• YOUR ASSIGNMENT
Looking at the listing below, retype exactly the lines starting at the one containing "Definition loads_fixture (s" and ending at the one containing "(status_entry quoted)]> ∅))", both included, and nothing else.
^^^^
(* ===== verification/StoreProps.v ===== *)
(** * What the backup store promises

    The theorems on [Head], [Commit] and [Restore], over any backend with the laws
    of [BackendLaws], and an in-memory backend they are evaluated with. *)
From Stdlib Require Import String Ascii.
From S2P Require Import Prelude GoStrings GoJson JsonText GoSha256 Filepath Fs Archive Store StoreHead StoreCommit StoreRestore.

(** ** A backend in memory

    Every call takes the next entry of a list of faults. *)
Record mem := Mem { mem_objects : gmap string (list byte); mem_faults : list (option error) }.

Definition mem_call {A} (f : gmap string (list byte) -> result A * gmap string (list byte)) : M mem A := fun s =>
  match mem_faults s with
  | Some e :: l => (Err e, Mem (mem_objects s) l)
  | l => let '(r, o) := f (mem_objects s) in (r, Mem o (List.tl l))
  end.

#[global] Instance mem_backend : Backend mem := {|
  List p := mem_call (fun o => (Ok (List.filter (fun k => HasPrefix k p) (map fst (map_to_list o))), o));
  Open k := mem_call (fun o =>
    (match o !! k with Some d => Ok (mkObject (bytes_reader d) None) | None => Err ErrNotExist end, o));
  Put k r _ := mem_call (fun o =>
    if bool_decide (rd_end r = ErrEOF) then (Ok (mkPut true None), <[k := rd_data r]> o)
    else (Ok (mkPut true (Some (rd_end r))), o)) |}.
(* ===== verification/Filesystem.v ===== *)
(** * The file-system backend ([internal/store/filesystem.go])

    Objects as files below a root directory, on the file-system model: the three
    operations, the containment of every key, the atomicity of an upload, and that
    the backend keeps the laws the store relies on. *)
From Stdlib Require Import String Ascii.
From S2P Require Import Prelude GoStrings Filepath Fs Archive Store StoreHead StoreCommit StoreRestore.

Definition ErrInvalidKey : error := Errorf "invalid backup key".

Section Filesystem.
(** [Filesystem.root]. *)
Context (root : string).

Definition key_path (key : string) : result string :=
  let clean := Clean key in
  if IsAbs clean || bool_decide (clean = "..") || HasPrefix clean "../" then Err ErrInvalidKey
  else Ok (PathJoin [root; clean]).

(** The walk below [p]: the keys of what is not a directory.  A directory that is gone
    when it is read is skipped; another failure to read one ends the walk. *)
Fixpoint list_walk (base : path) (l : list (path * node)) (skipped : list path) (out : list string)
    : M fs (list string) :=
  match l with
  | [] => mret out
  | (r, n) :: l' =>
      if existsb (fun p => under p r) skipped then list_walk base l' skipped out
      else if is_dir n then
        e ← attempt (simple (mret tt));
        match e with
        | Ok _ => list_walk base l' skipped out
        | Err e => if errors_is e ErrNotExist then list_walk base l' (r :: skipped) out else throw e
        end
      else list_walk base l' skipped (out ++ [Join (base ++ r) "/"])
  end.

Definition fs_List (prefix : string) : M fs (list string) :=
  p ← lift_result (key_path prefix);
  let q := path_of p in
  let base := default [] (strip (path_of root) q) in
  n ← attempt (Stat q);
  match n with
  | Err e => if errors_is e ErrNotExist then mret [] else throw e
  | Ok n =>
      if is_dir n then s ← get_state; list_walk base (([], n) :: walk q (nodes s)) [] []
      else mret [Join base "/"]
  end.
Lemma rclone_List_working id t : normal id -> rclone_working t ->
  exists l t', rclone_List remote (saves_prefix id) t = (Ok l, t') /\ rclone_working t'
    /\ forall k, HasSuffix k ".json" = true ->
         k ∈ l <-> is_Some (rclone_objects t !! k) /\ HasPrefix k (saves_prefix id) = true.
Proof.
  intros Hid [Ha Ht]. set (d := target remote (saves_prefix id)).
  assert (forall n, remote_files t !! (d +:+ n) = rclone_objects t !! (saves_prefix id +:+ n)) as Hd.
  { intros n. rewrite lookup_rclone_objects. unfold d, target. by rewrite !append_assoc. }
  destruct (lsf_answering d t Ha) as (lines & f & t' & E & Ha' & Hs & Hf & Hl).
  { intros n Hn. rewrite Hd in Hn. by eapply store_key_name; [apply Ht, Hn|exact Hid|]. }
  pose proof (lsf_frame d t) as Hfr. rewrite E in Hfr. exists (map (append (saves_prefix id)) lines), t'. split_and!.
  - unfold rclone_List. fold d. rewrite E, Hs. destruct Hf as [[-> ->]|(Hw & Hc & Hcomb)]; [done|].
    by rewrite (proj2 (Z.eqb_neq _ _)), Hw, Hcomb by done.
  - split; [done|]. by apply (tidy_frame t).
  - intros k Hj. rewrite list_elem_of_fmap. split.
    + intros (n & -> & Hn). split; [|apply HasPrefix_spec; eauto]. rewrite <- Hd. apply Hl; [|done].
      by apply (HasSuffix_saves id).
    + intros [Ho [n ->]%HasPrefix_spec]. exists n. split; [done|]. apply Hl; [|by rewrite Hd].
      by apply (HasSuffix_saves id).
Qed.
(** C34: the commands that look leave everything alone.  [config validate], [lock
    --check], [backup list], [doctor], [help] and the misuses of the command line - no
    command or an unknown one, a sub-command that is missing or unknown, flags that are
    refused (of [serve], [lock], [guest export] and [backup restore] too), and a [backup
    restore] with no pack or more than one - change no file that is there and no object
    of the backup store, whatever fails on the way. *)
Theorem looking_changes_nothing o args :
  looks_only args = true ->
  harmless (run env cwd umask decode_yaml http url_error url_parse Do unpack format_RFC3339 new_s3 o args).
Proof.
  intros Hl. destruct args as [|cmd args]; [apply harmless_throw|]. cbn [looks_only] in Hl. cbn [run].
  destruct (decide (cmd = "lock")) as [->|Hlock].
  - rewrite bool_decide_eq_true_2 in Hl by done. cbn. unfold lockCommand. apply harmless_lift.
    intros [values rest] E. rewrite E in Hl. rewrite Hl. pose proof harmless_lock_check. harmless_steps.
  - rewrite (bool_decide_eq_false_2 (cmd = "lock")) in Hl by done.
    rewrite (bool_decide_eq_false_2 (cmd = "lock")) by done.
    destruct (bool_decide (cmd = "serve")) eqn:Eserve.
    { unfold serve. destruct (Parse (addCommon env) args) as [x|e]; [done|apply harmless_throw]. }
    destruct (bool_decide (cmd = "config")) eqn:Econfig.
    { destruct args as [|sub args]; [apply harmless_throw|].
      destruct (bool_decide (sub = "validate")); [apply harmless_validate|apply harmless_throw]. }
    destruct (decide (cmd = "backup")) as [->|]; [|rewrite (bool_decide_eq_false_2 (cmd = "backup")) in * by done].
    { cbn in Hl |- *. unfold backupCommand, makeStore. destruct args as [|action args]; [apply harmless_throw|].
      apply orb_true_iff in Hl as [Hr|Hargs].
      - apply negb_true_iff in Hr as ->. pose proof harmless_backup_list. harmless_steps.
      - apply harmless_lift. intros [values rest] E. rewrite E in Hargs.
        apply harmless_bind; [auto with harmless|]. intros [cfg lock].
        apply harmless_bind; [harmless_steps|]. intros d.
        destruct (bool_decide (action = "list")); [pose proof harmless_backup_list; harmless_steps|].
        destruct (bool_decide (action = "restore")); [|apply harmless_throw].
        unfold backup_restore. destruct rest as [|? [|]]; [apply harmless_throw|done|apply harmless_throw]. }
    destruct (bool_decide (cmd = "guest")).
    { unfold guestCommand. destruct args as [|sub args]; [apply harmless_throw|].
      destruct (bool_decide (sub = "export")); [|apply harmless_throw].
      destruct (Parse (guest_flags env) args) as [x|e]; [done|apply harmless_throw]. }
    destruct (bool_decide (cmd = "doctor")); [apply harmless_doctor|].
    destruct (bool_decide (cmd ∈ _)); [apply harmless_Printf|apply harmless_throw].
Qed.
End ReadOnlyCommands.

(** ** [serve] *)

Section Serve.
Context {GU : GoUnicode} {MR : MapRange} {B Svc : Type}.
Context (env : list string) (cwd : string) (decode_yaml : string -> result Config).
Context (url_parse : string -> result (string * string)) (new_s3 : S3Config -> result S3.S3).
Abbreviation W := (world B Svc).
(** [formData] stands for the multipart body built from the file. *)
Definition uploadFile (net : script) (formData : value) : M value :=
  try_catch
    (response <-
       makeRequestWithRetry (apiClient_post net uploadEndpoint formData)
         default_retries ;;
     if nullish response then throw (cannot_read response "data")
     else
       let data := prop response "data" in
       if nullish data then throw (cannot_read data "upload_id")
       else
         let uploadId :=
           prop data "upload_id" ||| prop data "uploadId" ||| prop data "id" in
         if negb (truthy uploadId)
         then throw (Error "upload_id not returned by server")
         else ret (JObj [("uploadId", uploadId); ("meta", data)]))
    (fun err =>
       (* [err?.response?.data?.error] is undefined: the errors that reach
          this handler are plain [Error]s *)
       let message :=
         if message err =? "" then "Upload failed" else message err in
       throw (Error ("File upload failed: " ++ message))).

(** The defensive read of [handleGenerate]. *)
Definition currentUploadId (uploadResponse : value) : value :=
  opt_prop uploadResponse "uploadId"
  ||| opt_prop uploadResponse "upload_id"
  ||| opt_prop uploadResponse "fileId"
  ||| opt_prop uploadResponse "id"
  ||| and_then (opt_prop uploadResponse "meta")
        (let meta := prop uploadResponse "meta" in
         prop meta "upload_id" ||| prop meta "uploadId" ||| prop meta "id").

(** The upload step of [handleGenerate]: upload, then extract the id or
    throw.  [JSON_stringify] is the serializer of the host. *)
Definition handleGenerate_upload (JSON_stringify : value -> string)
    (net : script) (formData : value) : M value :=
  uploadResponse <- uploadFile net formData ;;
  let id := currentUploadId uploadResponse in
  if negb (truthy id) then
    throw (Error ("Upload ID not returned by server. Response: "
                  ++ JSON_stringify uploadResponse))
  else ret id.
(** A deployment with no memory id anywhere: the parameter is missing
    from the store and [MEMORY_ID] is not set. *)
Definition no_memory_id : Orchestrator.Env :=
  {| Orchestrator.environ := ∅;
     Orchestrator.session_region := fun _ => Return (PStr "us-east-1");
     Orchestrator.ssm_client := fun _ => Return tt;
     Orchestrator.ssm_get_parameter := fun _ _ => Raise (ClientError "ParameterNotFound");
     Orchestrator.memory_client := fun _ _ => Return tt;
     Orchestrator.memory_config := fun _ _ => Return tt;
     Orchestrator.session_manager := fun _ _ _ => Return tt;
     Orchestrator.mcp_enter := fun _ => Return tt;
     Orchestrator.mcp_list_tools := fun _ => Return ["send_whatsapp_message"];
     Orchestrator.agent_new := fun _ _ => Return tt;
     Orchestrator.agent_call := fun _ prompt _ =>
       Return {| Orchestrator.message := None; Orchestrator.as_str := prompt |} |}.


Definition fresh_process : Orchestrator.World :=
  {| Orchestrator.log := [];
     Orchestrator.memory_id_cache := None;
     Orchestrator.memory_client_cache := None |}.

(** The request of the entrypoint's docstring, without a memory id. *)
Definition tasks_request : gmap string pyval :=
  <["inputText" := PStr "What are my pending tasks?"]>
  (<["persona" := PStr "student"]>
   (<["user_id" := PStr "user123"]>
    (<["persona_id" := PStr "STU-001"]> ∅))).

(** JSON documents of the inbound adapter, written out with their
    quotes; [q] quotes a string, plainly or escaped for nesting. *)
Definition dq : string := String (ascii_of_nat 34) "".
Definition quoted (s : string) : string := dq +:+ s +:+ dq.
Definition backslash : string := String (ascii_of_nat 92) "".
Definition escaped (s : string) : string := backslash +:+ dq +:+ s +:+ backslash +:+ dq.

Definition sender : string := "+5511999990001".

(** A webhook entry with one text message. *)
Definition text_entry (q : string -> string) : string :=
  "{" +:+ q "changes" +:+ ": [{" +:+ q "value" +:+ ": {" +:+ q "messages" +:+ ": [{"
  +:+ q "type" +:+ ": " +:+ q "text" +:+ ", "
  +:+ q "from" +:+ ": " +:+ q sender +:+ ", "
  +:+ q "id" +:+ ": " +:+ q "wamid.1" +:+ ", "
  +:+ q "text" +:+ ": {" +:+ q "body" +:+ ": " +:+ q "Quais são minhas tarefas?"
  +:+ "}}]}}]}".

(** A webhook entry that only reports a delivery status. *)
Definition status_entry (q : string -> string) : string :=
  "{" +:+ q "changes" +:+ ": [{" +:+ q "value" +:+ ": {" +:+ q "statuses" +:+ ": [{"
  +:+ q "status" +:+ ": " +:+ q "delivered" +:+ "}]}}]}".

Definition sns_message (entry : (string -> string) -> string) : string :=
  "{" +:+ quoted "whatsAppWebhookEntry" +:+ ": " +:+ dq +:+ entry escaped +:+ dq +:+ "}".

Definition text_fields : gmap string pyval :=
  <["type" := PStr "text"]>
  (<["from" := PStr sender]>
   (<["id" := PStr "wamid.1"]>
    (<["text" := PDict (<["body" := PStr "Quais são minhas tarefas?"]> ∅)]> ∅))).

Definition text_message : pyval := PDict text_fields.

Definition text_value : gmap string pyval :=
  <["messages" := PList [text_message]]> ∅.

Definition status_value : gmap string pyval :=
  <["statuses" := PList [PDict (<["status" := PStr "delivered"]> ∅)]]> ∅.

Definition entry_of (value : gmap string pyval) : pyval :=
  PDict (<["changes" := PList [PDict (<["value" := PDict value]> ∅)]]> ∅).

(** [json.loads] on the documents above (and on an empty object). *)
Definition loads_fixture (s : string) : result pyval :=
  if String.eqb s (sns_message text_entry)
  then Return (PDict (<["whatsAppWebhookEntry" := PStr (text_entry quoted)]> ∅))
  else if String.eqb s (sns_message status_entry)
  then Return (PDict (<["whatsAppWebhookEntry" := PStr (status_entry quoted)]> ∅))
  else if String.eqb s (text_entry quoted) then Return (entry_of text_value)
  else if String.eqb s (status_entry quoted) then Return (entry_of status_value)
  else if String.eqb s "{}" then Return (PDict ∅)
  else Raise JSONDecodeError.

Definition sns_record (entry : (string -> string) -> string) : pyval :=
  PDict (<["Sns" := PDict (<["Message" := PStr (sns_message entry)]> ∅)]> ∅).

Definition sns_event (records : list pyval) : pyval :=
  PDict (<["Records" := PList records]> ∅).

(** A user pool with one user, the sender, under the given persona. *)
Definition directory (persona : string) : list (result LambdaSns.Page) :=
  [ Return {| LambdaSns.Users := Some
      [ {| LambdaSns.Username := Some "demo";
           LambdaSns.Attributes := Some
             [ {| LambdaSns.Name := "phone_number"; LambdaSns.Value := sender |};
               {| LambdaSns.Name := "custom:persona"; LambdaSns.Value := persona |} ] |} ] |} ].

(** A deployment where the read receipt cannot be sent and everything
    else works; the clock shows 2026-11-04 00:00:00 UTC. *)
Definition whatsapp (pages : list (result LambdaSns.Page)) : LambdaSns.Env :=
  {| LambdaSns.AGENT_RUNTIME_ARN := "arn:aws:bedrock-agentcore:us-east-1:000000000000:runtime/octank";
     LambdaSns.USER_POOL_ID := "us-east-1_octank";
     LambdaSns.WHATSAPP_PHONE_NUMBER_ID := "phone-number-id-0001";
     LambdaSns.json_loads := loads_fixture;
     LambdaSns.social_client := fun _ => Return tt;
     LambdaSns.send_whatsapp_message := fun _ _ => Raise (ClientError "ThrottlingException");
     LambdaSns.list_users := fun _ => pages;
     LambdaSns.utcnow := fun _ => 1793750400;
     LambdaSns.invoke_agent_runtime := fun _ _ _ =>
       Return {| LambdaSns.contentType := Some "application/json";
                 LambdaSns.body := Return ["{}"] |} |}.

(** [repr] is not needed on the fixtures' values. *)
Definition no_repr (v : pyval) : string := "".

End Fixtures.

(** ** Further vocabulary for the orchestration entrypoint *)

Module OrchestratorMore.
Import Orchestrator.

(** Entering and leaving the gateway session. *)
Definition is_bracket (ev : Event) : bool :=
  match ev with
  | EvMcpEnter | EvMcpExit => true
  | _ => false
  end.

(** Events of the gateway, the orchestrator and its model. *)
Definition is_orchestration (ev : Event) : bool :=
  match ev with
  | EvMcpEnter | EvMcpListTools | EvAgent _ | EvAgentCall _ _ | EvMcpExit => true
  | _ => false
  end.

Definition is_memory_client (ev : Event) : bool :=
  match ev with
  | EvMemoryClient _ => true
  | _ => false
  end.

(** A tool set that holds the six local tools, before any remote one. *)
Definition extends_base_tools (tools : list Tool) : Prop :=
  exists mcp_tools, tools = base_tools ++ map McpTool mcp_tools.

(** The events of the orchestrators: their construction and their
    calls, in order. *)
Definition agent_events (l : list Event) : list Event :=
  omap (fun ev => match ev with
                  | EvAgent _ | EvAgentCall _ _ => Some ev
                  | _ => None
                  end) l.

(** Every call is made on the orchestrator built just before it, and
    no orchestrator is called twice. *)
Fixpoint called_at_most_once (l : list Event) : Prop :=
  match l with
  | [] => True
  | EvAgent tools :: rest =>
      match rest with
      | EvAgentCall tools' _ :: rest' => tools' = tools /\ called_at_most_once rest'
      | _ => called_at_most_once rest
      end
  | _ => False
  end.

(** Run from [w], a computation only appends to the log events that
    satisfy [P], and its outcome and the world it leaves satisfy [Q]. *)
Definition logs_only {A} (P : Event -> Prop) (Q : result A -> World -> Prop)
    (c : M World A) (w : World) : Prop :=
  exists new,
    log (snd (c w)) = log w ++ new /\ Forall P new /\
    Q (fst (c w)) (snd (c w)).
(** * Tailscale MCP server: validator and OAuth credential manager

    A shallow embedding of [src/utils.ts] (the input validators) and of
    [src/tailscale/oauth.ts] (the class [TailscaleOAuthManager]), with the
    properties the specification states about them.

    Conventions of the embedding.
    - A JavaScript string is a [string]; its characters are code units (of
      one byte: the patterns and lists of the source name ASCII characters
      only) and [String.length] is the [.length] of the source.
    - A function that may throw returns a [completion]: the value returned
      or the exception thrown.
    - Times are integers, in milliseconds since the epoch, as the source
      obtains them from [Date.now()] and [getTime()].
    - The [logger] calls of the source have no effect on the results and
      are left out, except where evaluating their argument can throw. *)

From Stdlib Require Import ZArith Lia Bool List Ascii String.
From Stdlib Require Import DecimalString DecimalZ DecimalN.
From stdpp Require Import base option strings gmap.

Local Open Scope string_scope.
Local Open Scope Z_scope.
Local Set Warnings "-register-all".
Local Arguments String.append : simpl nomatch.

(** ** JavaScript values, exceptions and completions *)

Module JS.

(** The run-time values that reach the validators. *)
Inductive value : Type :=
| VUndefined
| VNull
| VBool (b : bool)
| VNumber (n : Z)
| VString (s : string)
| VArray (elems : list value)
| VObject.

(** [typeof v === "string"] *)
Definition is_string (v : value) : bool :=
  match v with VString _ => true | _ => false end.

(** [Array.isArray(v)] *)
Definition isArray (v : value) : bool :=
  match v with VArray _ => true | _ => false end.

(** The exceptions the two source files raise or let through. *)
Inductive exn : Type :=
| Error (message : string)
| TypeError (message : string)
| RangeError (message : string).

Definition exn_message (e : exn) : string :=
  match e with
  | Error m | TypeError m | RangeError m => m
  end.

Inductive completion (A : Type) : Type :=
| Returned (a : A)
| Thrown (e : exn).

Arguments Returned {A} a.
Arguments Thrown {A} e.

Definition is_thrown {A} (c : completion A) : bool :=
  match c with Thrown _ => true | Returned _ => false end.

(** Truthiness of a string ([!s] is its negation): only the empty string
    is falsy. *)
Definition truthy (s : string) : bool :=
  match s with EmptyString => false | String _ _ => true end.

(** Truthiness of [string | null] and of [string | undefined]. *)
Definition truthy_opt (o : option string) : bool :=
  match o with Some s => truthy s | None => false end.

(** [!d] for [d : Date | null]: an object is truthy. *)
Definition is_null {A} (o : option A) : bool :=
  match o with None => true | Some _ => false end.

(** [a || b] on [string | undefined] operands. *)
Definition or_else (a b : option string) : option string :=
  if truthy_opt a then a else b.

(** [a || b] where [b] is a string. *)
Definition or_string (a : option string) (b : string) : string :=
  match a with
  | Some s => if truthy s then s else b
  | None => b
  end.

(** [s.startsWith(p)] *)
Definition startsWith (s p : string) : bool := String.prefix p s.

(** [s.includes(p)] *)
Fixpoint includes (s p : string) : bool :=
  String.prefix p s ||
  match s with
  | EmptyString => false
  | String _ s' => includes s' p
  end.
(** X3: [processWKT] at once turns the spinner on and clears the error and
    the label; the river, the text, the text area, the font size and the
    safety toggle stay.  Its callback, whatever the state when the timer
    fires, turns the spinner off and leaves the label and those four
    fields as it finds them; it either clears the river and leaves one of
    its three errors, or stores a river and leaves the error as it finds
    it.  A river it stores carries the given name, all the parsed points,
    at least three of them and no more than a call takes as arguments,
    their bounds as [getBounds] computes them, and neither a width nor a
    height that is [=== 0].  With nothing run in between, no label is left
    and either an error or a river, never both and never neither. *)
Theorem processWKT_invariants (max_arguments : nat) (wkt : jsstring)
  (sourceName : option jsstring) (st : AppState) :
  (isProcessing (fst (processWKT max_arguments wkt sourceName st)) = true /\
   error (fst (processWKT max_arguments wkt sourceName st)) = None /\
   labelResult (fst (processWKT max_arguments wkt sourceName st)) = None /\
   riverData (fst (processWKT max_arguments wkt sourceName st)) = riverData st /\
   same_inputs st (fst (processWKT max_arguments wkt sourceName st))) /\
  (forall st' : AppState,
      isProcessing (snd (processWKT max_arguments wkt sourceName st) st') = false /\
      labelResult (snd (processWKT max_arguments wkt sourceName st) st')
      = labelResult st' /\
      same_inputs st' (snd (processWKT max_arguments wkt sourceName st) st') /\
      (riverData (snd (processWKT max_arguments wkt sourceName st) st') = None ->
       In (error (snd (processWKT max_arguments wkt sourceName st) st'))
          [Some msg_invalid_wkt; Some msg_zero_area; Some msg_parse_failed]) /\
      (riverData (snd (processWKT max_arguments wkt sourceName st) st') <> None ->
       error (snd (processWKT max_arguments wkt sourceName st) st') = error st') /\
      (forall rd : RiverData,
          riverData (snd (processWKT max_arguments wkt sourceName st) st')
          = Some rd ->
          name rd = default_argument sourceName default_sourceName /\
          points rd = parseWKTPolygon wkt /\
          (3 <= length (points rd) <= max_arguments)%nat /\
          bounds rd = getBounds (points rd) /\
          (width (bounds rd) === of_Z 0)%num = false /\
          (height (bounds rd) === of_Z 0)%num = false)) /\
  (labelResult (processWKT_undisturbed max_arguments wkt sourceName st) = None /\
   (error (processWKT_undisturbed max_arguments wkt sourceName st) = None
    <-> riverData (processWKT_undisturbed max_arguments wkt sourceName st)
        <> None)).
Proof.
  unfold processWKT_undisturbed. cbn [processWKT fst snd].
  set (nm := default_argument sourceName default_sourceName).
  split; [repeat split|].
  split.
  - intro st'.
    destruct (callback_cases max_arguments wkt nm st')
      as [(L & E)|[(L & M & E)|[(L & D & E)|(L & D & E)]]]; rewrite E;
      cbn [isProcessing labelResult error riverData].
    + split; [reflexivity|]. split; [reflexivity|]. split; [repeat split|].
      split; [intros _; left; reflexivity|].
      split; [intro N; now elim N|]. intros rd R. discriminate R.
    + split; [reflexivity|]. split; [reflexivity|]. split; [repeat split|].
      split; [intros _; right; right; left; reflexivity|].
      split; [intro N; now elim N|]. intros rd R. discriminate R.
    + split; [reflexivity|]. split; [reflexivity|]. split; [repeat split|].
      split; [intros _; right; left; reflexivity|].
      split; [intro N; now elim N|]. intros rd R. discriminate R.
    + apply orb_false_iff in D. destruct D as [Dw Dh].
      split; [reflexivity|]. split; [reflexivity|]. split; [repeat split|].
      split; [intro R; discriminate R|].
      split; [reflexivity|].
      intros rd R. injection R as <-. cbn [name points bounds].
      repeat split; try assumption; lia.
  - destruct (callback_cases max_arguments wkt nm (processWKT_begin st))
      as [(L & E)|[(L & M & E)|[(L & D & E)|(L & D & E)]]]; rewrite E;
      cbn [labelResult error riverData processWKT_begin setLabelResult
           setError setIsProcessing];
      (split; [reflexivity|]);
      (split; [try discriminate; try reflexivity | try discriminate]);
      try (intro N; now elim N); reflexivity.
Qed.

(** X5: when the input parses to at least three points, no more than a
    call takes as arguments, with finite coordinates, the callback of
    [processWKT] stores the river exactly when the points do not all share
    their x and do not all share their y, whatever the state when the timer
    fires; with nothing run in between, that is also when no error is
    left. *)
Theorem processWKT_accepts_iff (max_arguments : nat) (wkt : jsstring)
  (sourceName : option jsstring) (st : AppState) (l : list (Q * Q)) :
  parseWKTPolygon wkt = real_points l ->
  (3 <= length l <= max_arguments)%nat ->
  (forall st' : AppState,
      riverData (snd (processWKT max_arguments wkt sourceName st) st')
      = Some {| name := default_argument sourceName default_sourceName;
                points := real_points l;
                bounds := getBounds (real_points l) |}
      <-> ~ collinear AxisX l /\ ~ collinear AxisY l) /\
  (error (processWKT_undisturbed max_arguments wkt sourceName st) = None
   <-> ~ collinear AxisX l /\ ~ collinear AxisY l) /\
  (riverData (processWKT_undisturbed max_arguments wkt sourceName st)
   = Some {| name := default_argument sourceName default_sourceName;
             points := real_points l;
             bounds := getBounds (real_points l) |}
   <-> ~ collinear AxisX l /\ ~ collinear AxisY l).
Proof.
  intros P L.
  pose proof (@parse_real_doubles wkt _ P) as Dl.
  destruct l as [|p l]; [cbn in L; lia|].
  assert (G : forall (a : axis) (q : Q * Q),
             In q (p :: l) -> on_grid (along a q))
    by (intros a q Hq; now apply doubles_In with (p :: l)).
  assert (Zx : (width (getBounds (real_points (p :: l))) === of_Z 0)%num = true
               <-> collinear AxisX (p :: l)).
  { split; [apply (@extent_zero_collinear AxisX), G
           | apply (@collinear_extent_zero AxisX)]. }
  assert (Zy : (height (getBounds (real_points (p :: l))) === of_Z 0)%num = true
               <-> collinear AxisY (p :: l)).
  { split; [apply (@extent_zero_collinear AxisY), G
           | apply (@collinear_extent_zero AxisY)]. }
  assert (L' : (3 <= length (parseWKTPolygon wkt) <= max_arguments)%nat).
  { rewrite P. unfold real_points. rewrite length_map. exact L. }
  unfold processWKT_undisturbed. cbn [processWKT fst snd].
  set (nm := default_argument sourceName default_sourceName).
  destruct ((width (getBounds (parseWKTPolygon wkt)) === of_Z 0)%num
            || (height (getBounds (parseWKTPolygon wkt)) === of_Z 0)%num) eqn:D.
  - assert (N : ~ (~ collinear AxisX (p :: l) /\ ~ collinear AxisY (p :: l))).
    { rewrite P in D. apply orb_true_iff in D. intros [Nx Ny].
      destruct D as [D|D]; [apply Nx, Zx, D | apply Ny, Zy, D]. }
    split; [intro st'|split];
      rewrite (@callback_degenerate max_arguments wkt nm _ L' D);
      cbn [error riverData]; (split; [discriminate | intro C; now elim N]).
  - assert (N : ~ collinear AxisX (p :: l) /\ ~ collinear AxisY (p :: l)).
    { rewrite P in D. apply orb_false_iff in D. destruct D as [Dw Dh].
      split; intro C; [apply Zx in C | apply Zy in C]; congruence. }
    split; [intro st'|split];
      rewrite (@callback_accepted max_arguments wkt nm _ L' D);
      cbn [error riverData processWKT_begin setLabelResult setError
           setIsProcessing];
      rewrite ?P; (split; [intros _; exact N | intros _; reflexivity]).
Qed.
^^^^
• PROBLEM SOLUTION
Definition loads_fixture (s : string) : result pyval :=
  if String.eqb s (sns_message text_entry)
  then Return (PDict (<["whatsAppWebhookEntry" := PStr (text_entry quoted)]> ∅))
  else if String.eqb s (sns_message status_entry)
  then Return (PDict (<["whatsAppWebhookEntry" := PStr (status_entry quoted)]> ∅))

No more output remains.